*What you will do*.
With both ends included, repeat exactly the lines of the entries below from the one containing "if bool_decide (name" down to the one containing "let q := (remove_caller", and no others.

*Record extracts*.
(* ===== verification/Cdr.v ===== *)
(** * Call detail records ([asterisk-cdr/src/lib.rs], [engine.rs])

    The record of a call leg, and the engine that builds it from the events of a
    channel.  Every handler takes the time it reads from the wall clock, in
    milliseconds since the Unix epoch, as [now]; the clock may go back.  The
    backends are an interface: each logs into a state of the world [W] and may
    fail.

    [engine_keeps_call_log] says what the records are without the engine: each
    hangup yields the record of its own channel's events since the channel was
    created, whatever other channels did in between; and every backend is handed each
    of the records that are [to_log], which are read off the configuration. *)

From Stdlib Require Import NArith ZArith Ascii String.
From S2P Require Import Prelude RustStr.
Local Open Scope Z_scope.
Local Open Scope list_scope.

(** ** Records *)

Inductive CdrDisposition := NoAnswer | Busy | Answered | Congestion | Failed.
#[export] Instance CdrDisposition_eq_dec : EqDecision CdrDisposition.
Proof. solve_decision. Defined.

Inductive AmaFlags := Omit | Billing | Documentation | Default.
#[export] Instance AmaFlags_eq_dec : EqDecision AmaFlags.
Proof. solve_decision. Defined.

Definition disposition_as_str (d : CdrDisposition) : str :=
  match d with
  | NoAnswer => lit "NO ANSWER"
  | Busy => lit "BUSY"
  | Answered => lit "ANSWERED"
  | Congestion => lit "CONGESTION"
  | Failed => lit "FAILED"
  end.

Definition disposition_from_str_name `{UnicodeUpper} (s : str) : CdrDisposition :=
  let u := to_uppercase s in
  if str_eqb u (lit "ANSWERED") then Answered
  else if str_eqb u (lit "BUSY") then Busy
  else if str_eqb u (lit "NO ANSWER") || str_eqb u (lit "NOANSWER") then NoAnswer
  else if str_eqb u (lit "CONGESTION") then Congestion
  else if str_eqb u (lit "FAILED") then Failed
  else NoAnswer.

...

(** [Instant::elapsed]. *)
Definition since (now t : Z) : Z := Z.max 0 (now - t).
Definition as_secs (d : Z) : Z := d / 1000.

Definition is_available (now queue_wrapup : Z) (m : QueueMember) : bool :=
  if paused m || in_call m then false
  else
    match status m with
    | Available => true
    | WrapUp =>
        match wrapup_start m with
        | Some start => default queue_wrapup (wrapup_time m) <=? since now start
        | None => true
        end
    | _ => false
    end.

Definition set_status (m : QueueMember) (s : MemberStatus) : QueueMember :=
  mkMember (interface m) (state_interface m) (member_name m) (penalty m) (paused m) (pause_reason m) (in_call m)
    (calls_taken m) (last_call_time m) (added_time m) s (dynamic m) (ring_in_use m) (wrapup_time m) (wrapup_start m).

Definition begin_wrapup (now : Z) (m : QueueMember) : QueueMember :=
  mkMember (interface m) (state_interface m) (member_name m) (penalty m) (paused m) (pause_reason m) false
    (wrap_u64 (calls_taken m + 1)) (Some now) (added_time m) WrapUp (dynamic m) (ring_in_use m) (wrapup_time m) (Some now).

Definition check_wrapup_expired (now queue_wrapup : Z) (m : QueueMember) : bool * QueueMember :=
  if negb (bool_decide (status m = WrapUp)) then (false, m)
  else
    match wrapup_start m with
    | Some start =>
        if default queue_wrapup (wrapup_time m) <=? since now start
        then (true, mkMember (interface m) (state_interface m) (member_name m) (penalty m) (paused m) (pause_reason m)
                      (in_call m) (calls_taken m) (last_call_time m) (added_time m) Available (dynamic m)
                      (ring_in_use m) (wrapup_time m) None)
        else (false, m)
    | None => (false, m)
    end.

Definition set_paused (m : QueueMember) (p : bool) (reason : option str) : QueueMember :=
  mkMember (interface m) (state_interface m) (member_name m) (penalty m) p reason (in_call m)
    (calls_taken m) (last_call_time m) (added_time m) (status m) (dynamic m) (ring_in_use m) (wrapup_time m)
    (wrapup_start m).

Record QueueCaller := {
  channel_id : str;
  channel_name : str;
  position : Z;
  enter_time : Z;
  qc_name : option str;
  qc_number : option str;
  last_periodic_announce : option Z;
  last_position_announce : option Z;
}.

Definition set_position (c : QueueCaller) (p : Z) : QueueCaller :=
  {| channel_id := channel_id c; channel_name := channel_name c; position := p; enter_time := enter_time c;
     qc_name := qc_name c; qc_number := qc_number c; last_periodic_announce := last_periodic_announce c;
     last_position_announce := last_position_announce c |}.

...

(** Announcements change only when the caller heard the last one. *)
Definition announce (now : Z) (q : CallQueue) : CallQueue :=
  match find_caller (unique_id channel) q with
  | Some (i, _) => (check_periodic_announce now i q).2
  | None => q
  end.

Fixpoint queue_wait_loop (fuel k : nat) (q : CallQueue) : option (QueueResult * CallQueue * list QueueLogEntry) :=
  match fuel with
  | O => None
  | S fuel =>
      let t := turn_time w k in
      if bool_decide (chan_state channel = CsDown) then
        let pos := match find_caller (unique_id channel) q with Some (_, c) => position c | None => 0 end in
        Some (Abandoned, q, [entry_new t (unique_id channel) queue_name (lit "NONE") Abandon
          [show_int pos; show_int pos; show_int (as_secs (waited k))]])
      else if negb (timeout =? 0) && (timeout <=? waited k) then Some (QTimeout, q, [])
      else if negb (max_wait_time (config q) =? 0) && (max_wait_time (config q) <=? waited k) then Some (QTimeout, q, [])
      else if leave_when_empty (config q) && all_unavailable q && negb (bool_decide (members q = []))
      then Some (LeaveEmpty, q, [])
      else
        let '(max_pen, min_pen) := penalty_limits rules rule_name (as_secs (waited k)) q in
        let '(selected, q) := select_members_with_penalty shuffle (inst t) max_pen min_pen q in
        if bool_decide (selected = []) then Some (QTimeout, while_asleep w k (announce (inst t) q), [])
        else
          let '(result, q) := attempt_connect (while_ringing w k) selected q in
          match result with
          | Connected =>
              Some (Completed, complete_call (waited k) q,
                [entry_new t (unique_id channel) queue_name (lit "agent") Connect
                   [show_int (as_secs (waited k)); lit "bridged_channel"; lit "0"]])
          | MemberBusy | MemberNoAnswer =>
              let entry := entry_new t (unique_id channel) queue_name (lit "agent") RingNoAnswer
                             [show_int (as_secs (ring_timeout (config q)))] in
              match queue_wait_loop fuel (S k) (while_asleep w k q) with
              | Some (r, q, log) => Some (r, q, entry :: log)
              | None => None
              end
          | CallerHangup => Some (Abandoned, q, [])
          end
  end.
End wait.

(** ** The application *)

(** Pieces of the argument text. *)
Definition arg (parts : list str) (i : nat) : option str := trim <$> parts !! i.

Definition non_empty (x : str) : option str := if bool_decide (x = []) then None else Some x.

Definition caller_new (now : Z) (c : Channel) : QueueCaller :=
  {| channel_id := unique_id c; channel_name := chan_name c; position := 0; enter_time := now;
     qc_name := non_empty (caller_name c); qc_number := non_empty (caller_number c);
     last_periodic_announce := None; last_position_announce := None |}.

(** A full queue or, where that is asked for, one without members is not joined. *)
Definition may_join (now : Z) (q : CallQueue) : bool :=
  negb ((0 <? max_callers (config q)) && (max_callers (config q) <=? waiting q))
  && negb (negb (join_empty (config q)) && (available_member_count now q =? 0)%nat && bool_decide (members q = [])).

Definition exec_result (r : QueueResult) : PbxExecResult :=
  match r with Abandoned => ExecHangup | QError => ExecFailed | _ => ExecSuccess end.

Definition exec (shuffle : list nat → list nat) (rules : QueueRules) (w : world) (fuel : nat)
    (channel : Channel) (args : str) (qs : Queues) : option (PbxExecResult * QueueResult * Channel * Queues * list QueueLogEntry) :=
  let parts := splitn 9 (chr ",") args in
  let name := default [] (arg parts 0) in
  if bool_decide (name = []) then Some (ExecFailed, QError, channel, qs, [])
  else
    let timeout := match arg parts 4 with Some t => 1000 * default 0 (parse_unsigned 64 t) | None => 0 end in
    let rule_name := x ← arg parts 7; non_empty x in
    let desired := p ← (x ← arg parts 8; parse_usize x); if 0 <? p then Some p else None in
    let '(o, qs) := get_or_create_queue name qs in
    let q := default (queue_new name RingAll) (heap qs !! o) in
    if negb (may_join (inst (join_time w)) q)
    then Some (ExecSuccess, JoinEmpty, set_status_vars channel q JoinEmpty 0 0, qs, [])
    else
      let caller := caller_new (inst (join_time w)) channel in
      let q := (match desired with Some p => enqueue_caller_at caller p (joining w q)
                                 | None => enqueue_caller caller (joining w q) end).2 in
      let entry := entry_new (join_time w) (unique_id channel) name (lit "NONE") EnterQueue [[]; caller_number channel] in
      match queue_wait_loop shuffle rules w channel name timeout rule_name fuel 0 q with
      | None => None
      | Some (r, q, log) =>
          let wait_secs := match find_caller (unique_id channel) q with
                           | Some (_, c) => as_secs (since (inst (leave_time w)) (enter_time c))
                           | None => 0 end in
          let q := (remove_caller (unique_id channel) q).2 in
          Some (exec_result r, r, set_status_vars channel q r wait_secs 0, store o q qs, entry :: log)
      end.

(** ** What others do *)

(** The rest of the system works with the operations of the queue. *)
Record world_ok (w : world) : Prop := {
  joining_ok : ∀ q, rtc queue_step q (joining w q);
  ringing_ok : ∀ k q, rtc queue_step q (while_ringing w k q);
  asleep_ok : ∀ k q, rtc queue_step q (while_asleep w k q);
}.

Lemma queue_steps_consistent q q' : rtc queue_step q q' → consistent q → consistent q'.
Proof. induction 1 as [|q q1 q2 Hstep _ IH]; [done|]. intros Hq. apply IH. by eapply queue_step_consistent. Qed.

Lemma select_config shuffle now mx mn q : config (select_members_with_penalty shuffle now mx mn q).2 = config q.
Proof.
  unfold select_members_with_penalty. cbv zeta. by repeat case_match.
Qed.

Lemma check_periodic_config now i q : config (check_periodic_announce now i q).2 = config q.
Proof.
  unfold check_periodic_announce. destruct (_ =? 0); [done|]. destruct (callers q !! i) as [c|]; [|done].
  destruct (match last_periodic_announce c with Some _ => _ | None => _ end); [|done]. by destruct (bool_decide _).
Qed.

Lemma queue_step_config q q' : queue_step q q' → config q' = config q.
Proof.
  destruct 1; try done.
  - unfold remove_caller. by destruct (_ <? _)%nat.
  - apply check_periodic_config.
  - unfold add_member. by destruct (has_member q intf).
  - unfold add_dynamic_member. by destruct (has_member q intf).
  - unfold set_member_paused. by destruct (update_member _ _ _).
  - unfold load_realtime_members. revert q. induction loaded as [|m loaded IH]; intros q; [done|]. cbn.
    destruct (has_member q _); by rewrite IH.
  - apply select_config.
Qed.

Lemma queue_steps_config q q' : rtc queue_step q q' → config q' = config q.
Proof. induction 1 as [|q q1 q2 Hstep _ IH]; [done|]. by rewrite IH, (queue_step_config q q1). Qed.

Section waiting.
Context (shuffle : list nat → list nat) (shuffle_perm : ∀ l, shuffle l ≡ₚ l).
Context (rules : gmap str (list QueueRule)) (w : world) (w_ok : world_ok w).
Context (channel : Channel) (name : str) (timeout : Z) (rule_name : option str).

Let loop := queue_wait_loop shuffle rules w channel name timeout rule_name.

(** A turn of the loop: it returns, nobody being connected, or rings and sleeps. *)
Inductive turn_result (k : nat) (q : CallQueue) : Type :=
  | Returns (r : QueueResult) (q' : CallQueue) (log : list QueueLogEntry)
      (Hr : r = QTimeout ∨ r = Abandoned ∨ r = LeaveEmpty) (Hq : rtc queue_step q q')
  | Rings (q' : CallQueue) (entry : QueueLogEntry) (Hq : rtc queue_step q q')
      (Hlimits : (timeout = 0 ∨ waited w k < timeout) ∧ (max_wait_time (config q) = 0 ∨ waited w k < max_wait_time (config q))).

*Result*.
  if bool_decide (name = []) then Some (ExecFailed, QError, channel, qs, [])
  else
    let timeout := match arg parts 4 with Some t => 1000 * default 0 (parse_unsigned 64 t) | None => 0 end in
    let rule_name := x ← arg parts 7; non_empty x in
    let desired := p ← (x ← arg parts 8; parse_usize x); if 0 <? p then Some p else None in
    let '(o, qs) := get_or_create_queue name qs in
    let q := default (queue_new name RingAll) (heap qs !! o) in
    if negb (may_join (inst (join_time w)) q)
    then Some (ExecSuccess, JoinEmpty, set_status_vars channel q JoinEmpty 0 0, qs, [])
    else
      let caller := caller_new (inst (join_time w)) channel in
      let q := (match desired with Some p => enqueue_caller_at caller p (joining w q)
                                 | None => enqueue_caller caller (joining w q) end).2 in
      let entry := entry_new (join_time w) (unique_id channel) name (lit "NONE") EnterQueue [[]; caller_number channel] in
      match queue_wait_loop shuffle rules w channel name timeout rule_name fuel 0 q with
      | None => None
      | Some (r, q, log) =>
          let wait_secs := match find_caller (unique_id channel) q with
                           | Some (_, c) => as_secs (since (inst (leave_time w)) (enter_time c))
                           | None => 0 end in
          let q := (remove_caller (unique_id channel) q).2 in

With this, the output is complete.